Il est statué à nouveau en fait et en droit dans les conditions et limites déterminées aux livres premier et deuxième du présent code. »
Il résulte de ce texte que l’obligation de rembourser les sommes versées en vertu d’une décision de première instance assortie de l’exécution provisoire résulte de plein droit de la réformation de cette décision (2e Civ., 8 mars 2007, pourvoi n° 06-11.693, 06-11.694).
Ainsi, il n’y a pas lieu de prévoir, au dispositif du présent arrêt, de condamnation à remboursement de la somme de 5 000 euros.

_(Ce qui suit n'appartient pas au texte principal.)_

(* ===== verification/SplitPanes.v ===== *)
(** * The manager keeps a list of panes

    The contract of [SplitManager]: what it shows is a list of panes in the order of the
    screen, one of them focused and possibly one of them maximized; the tree of splits is how
    the list is laid out.  [spec_step] says what every operation does to that list, and
    [split_manager_refines] that the tree does the same.  The focus history is bounded by
    the invariant ([mi_recent]) but not part of the list: only some of the operations that
    move the focus record it ([split_focus_not_recorded]). *)
From stdpp Require Import base numbers list option strings gmap.
From Stdlib Require Import ssreflect Lia ZArith Floats.SpecFloat.
From S2P Require Import Prelude Event SplitTree SplitManager.

(** ** Operations and their answers *)
Inductive split_op : Type :=
| OpAllocate
| OpSetActive (split_id : LeafId)
| OpSetActiveBuffer (new_buffer_id : BufferId)
| OpSetSplitBuffer (leaf_id : LeafId) (new_buffer_id : BufferId)
| OpSplitActive (direction : SplitDirection) (new_buffer_id : BufferId) (ratio : f32) (before : bool)
| OpSplitRoot (direction : SplitDirection) (new_buffer_id : BufferId) (ratio : f32) (before : bool)
| OpClose (split_id : LeafId)
| OpAdjustRatio (container_id : ContainerId) (delta : f32)
| OpSetRatio (container_id : ContainerId) (new_ratio : f32)
| OpDistribute
| OpNext
| OpPrev
| OpMaximize
| OpUnmaximize
| OpToggleMaximize
| OpToggleMaximizeFor (target : LeafId)
| OpSetLabel (split_id : LeafId) (label : string)
| OpClearLabel (split_id : SplitId)
| OpSetLeafRole (split_id : LeafId) (new_role : option SplitRole)
| OpClearRole (target : SplitRole)
| OpClearRootLeafRole.

Inductive outcome : Type :=
| Done
| Answer (b : bool)
| Issued (i : SplitId)
| Cleared (i : option LeafId)
| Failed (e : split_error).

Definition out_unit (r : (split_error + unit) * SplitManager) : SplitManager * outcome :=
  match r with (inr _, m) => (m, Done) | (inl e, m) => (m, Failed e) end.
Definition out_bool (r : (split_error + bool) * SplitManager) : SplitManager * outcome :=
  match r with (inr b, m) => (m, Answer b) | (inl e, m) => (m, Failed e) end.
Definition out_leaf (r : (split_error + LeafId) * SplitManager) : SplitManager * outcome :=
  match r with (inr i, m) => (m, Issued i) | (inl e, m) => (m, Failed e) end.

(** An operation of the manager.  The answer of [set_ratio] depends on the tree, which the
    list of panes does not show: see [set_ratio_answer]. *)
Definition step (m : SplitManager) (op : split_op) : res (SplitManager * outcome) :=
  match op with
  | OpAllocate => let '(i, m) := allocate_split_id m in Ok (m, Issued i)
  | OpSetActive i => let '(b, m) := set_active_split i m in Ok (m, Answer b)
  | OpSetActiveBuffer b => let '(r, m) := set_active_buffer_id b m in Ok (m, Answer r)
  | OpSetSplitBuffer i b => m ← set_split_buffer i b m; Ok (m, Done)
  | OpSplitActive d b r before => Ok (out_leaf (split_active_positioned d b r before m))
  | OpSplitRoot d b r before => Ok (out_leaf (split_root_positioned d b r before m))
  | OpClose i => Ok (out_unit (close_split i m))
  | OpAdjustRatio c delta => m ← adjust_ratio c delta m; Ok (m, Done)
  | OpSetRatio c r => Ok ((set_ratio c r m).2, Done)
  | OpDistribute => Ok (distribute_splits_evenly m, Done)
  | OpNext => m ← next_split m; Ok (m, Done)
  | OpPrev => m ← prev_split m; Ok (m, Done)
  | OpMaximize => Ok (out_unit (maximize_split m))
  | OpUnmaximize => Ok (out_unit (unmaximize_split m))
  | OpToggleMaximize => Ok (out_bool (toggle_maximize m))
  | OpToggleMaximizeFor i => Ok (out_bool (toggle_maximize_for i m))
  | OpSetLabel i s => Ok (set_label i s m, Done)
  | OpClearLabel i => Ok (clear_label i m, Done)
  | OpSetLeafRole i r => Ok (set_leaf_role i r m, Done)
  | OpClearRole t => let '(i, m) := clear_role t m in Ok (m, Cleared i)
  | OpClearRootLeafRole => let '(b, m) := clear_root_leaf_role m in Ok (m, Answer b)
  end.

(** ** The contract *)
Record Panes : Type := mkPanes {
  panes : list Pane;
  focused : LeafId;
  next_id : nat;
  zoomed : option LeafId;
  tags : gmap SplitId string;
}.

Definition abs (m : SplitManager) : Panes :=
  mkPanes (panes_of (root m)) (active_split m) (next_split_id m) (maximized_split m) (labels m).

Definition pane_ids (p : Panes) : list LeafId := pane_id <$> panes p.

Definition on_pane (t : LeafId) (f : Pane -> Pane) (l : list Pane) : list Pane :=
  (fun q => if decide (pane_id q = t) then f q else q) <$> l.

(** A new pane beside the pane [t]. *)
Definition beside (t : LeafId) (before : bool) (new : Pane) (l : list Pane) : list Pane :=
  q ← l; if decide (pane_id q = t) then (if before then [new; q] else [q; new]) else [q].

(** The entry after [a], the first one after the last. *)
Fixpoint succ_in (first a : LeafId) (l : list LeafId) : LeafId :=
  match l with
  | [] => a
  | i :: l => if decide (i = a) then default first (head l) else succ_in first a l
  end.
Definition cyclic_next (a : LeafId) (l : list LeafId) : LeafId := succ_in (default a (head l)) a l.

(** A pane alone on the screen has no role. *)
Definition lone_without_role (l : list Pane) : list Pane :=
  match l with
  | [(i, b, _)] => [(i, b, None)]
  | _ => l
  end.

Definition spec_unzoom (p : Panes) : Panes := mkPanes (panes p) (focused p) (next_id p) None (tags p).

Definition spec_zoom (t : LeafId) (p : Panes) : Panes :=
  mkPanes (panes p) (focused p) (next_id p) (Some t) (tags p).

Definition spec_refocus (t : LeafId) (p : Panes) : Panes := mkPanes (panes p) t (next_id p) (zoomed p) (tags p).

Definition spec_panes (l : list Pane) (p : Panes) : Panes := mkPanes l (focused p) (next_id p) (zoomed p) (tags p).

Definition spec_add (l : list Pane) (p : Panes) : Panes * outcome :=
  (mkPanes l (S (S (next_id p))) (S (S (S (next_id p)))) (zoomed p) (tags p), Issued (S (S (next_id p)))).

Definition spec_close (t : LeafId) (p : Panes) : Panes * outcome :=
  if decide (length (panes p) <= 1) then (p, Failed CannotCloseLast)
  else if decide (t ∈ pane_ids p) then
    let rest := filter (fun q => pane_id q <> t) (panes p) in
    (mkPanes (lone_without_role rest)
       (if decide (focused p = t) then default t (head (pane_id <$> rest)) else focused p)
       (next_id p)
       (if decide (zoomed p = Some t) then None else zoomed p)
       (delete t (tags p)), Done)
  else (p, Failed TargetNotFound).

Definition spec_zoom_on (t : LeafId) (p : Panes) (ok : outcome) : Panes * outcome :=
  if decide (length (panes p) <= 1) then (p, Failed CannotMaximizeOnly)
  else match zoomed p with
       | Some _ => (p, Failed AlreadyMaximized)
       | None => if decide (t ∈ pane_ids p) then (spec_zoom t p, ok) else (p, Failed MaximizeNotFound)
       end.

Definition spec_step (p : Panes) (op : split_op) : Panes * outcome :=
  match op with
  | OpAllocate => (mkPanes (panes p) (focused p) (S (next_id p)) (zoomed p) (tags p), Issued (next_id p))
  | OpSetActive t =>
      if decide (t ∈ pane_ids p)
      then (spec_refocus t p, Answer true)
      else (p, Answer false)
  | OpSetActiveBuffer b => (spec_panes (on_pane (focused p) (fun q => (pane_id q, b, pane_role q)) (panes p)) p, Answer true)
  | OpSetSplitBuffer t b => (spec_panes (on_pane t (fun q => (pane_id q, b, pane_role q)) (panes p)) p, Done)
  | OpSplitActive _ b _ before => spec_add (beside (focused p) before (S (S (next_id p)), b, None) (panes p)) p
  | OpSplitRoot _ b _ before =>
      let new := (S (S (next_id p)), b, None) in
      spec_add (if before then new :: panes p else panes p ++ [new]) p
  | OpClose t => spec_close t p
  | OpAdjustRatio _ _ | OpSetRatio _ _ | OpDistribute => (p, Done)
  | OpNext => (spec_refocus (cyclic_next (focused p) (pane_ids p)) (spec_unzoom p), Done)
  | OpPrev => (spec_refocus (cyclic_next (focused p) (reverse (pane_ids p))) (spec_unzoom p), Done)
  | OpMaximize => spec_zoom_on (focused p) p Done
  | OpUnmaximize => match zoomed p with None => (p, Failed NoneMaximized) | Some _ => (spec_unzoom p, Done) end
  | OpToggleMaximize =>
      match zoomed p with Some _ => (spec_unzoom p, Answer false) | None => spec_zoom_on (focused p) p (Answer true) end
  | OpToggleMaximizeFor t =>
      match zoomed p with Some _ => (spec_unzoom p, Answer false) | None => spec_zoom_on t p (Answer true) end
  | OpSetLabel t s => (mkPanes (panes p) (focused p) (next_id p) (zoomed p) (<[t := s]> (tags p)), Done)
  | OpClearLabel t => (mkPanes (panes p) (focused p) (next_id p) (zoomed p) (delete t (tags p)), Done)
  | OpSetLeafRole t r => (spec_panes (on_pane t (fun q => (pane_id q, pane_buffer q, r)) (panes p)) p, Done)
  | OpClearRole r =>
      match head (filter (fun q => pane_role q = Some r) (panes p)) with
      | Some q => (spec_panes (on_pane (pane_id q) (fun q => (pane_id q, pane_buffer q, None)) (panes p)) p, Cleared (Some (pane_id q)))
      | None => (p, Cleared None)
      end
  | OpClearRootLeafRole =>
      match panes p with
      | [(_, _, Some _)] => (spec_panes (lone_without_role (panes p)) p, Answer true)
      | _ => (p, Answer false)
      end
  end.

(** ** Runs *)
Fixpoint run (m : SplitManager) (ops : list split_op) : res (SplitManager * list outcome) :=
  match ops with
  | [] => Ok (m, [])
  | op :: ops => s ← step m op; r ← run s.1 ops; Ok (r.1, s.2 :: r.2)
  end.

Fixpoint spec_run (p : Panes) (ops : list split_op) : Panes * list outcome :=
  match ops with
  | [] => (p, [])
  | op :: ops => let s := spec_step p op in let r := spec_run s.1 ops in (r.1, s.2 :: r.2)
  end.

Definition issued_by (o : outcome) : list SplitId := match o with Issued i => [i] | _ => [] end.

(** What the newtypes of identifiers promise of a call: a [LeafId] is one the manager handed
    out; the target of [set_split_buffer] is a pane of the tree and that of [adjust_ratio] a
    container of it. *)
Definition op_ok (issued : list SplitId) (m : SplitManager) (op : split_op) : bool :=
  match op with
  | OpSetActive t | OpClose t | OpToggleMaximizeFor t => bool_decide (t ∈ issued)
  | OpSetSplitBuffer t _ => bool_decide (t ∈ leaf_split_ids (root m))
  | OpAdjustRatio c _ => bool_decide (c ∈ containers (root m))
  | _ => true
  end.

Fixpoint legal (issued : list SplitId) (m : SplitManager) (ops : list split_op) : bool :=
  match ops with
  | [] => true
  | op :: ops =>
      op_ok issued m op
      && match step m op with
         | Ok (m, o) => legal (issued_by o ++ issued) m ops
         | Panic => true
         end
  end.

(** ** The invariant *)
Record manager_inv (m : SplitManager) : Prop := {
  mi_nodup : NoDup (all_split_ids (root m));
  mi_below : Forall (fun i => i < next_split_id m) (all_split_ids (root m));
  mi_plain : ungrouped (root m) = true;
  mi_active : active_split m ∈ leaf_split_ids (root m);
  mi_zoom : from_option (fun i => i ∈ leaf_split_ids (root m)) True (maximized_split m);
  mi_recent : NoDup (focus_history m) /\ length (focus_history m) <= FOCUS_HISTORY_CAP;
}.

(** What a step may do to the identifiers: containers are old or fresh, and what is handed
    out is fresh and never a container. *)
Definition grows (m m' : SplitManager) (o : outcome) : Prop :=
  next_split_id m <= next_split_id m'
  /\ (forall c, c ∈ containers (root m') -> c ∈ containers (root m) \/ next_split_id m <= c)
  /\ (forall i, i ∈ issued_by o -> next_split_id m <= i < next_split_id m' /\ (i ∉ containers (root m'))).

(** A step that does what the contract says and keeps the invariant. *)
Definition refines (m : SplitManager) (op : split_op) : Prop :=
  exists m' o, step m op = Ok (m', o) /\ spec_step (abs m) op = (abs m', o) /\ manager_inv m' /\ grows m m' o.

(** ** Panes of a tree *)
Lemma bind_at (g : Pane -> list Pane) t b r l :
  NoDup (pane_id <$> l) -> (t, b, r) ∈ l ->
  (q ← l; if decide (pane_id q = t) then g q else [q]) = subst_pane t (g (t, b, r)) l.
Proof.
  intros Hnd Hin. unfold subst_pane. assert (Hg : forall q, q ∈ l -> pane_id q = t -> q = (t, b, r)).
  { intros q Hq Hi. destruct (list_elem_of_lookup_1 _ _ Hq) as [i Ei]. destruct (list_elem_of_lookup_1 _ _ Hin) as [j Ej].
    assert (i = j) as <-; [|rw Ei in Ej; by injection Ej]. eapply (NoDup_lookup (pane_id <$> l)); [done | |].
    - rw list_lookup_fmap Ei. cbn. by rw Hi.
    - by rw list_lookup_fmap Ej. }
  clear Hnd Hin. induction l as [|q l IH]; [done|]. cbn [mbind list_bind]. rw IH; [intros; apply Hg; [by right|done]|].
  f_equal. case_decide as Hi; [|done]. f_equal. apply Hg; [left|done].
Qed.

Lemma on_pane_bind t f l : on_pane t f l = (q ← l; if decide (pane_id q = t) then [f q] else [q]).
Proof. induction l as [|q l IH]; [done|]. cbn. rw -IH. by case_decide. Qed.

Lemma on_pane_ids t f l : (forall q, pane_id (f q) = pane_id q) -> pane_id <$> on_pane t f l = pane_id <$> l.
Proof.
  intros Hf. unfold on_pane. rw -list_fmap_compose. apply list_fmap_ext. intros _ q _. cbn. by case_decide.
Qed.

Lemma on_pane_fresh t f l : (t ∉ pane_id <$> l) -> on_pane t f l = l.
Proof.
  intros H. rw on_pane_bind. rw -{2}(subst_pane_fresh t [] l H). unfold subst_pane.
  induction l as [|q l IH]; [done|]. cbn in *. apply not_elem_of_cons in H as [? ?].
  rw !decide_False; [congruence..|]. by rw IH.
Qed.

Lemma ids_perm_eq n n' :
  pane_id <$> panes_of n' = pane_id <$> panes_of n -> containers n' ≡ₚ containers n -> all_split_ids n' ≡ₚ all_split_ids n.
Proof. intros Hp Hc. by rw !all_split_ids_perm Hp Hc. Qed.

Lemma pane_ids_nodup n : NoDup (all_split_ids n) -> NoDup (pane_id <$> panes_of n).
Proof. rw all_split_ids_perm. by intros (_ & _ & ?)%NoDup_app. Qed.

Sur les demandes accessoires :
Les dépens d’appel sont à la charge des consorts, [K], dont la demande en paiement d’un montant de 5 000 euros est déclarée irrecevable ;
Leur demande au titre de l’article 700 du code de procédure civile est rejetée.
PAR CES MOTIFS :
LA COUR, par arrêt contradictoire et en dernier ressort,
DÉCLARE irrecevable l’intervention de M., [I], [K],
INFIRME le jugement rendu par le pôle social du tribunal judiciaire de Créteil en date du 12 octobre 2021 uniquement en ce qu’il a condamné la caisse à payer à, [F], [E] veuve, [K] la somme de 5 000 euros au titre des frais funéraires,
STATUANT À NOUVEAU,
DÉCLARE irrecevable la demande en paiement d’un montant de 5 000 euros formée par Mme, [F], [E] veuve, [K], tant en son nom personnel qu’au nom de ses deux enfants mineurs, [L] et, [D], par Mme, [O], [Z] épouse, [K] et par M., [S], [K], tant au titre des frais funéraires qu’au titre de la perte de chance d’obtenir une indemnisation,
REJETTE la demande de condamnation en remboursement formée par la caisse primaire d’assurance maladie du Val-de-Marne,
CONDAMNE Mme, [F], [E] veuve, [K], tant en son nom personnel qu’au nom de ses deux enfants mineurs, [L] et, [D], Mme, [O], [Z] épouse, [K] et M., [S], [K] à payer les dépens d’appel,
REJETTE la demande au titre de l’article 700 du code de procédure civile formée par Mme, [F], [E] veuve, [K], tant en son nom personnel qu’au nom de ses deux enfants mineurs, [L] et, [D], Mme, [O], [Z] épouse, [K] et M., [S], [K].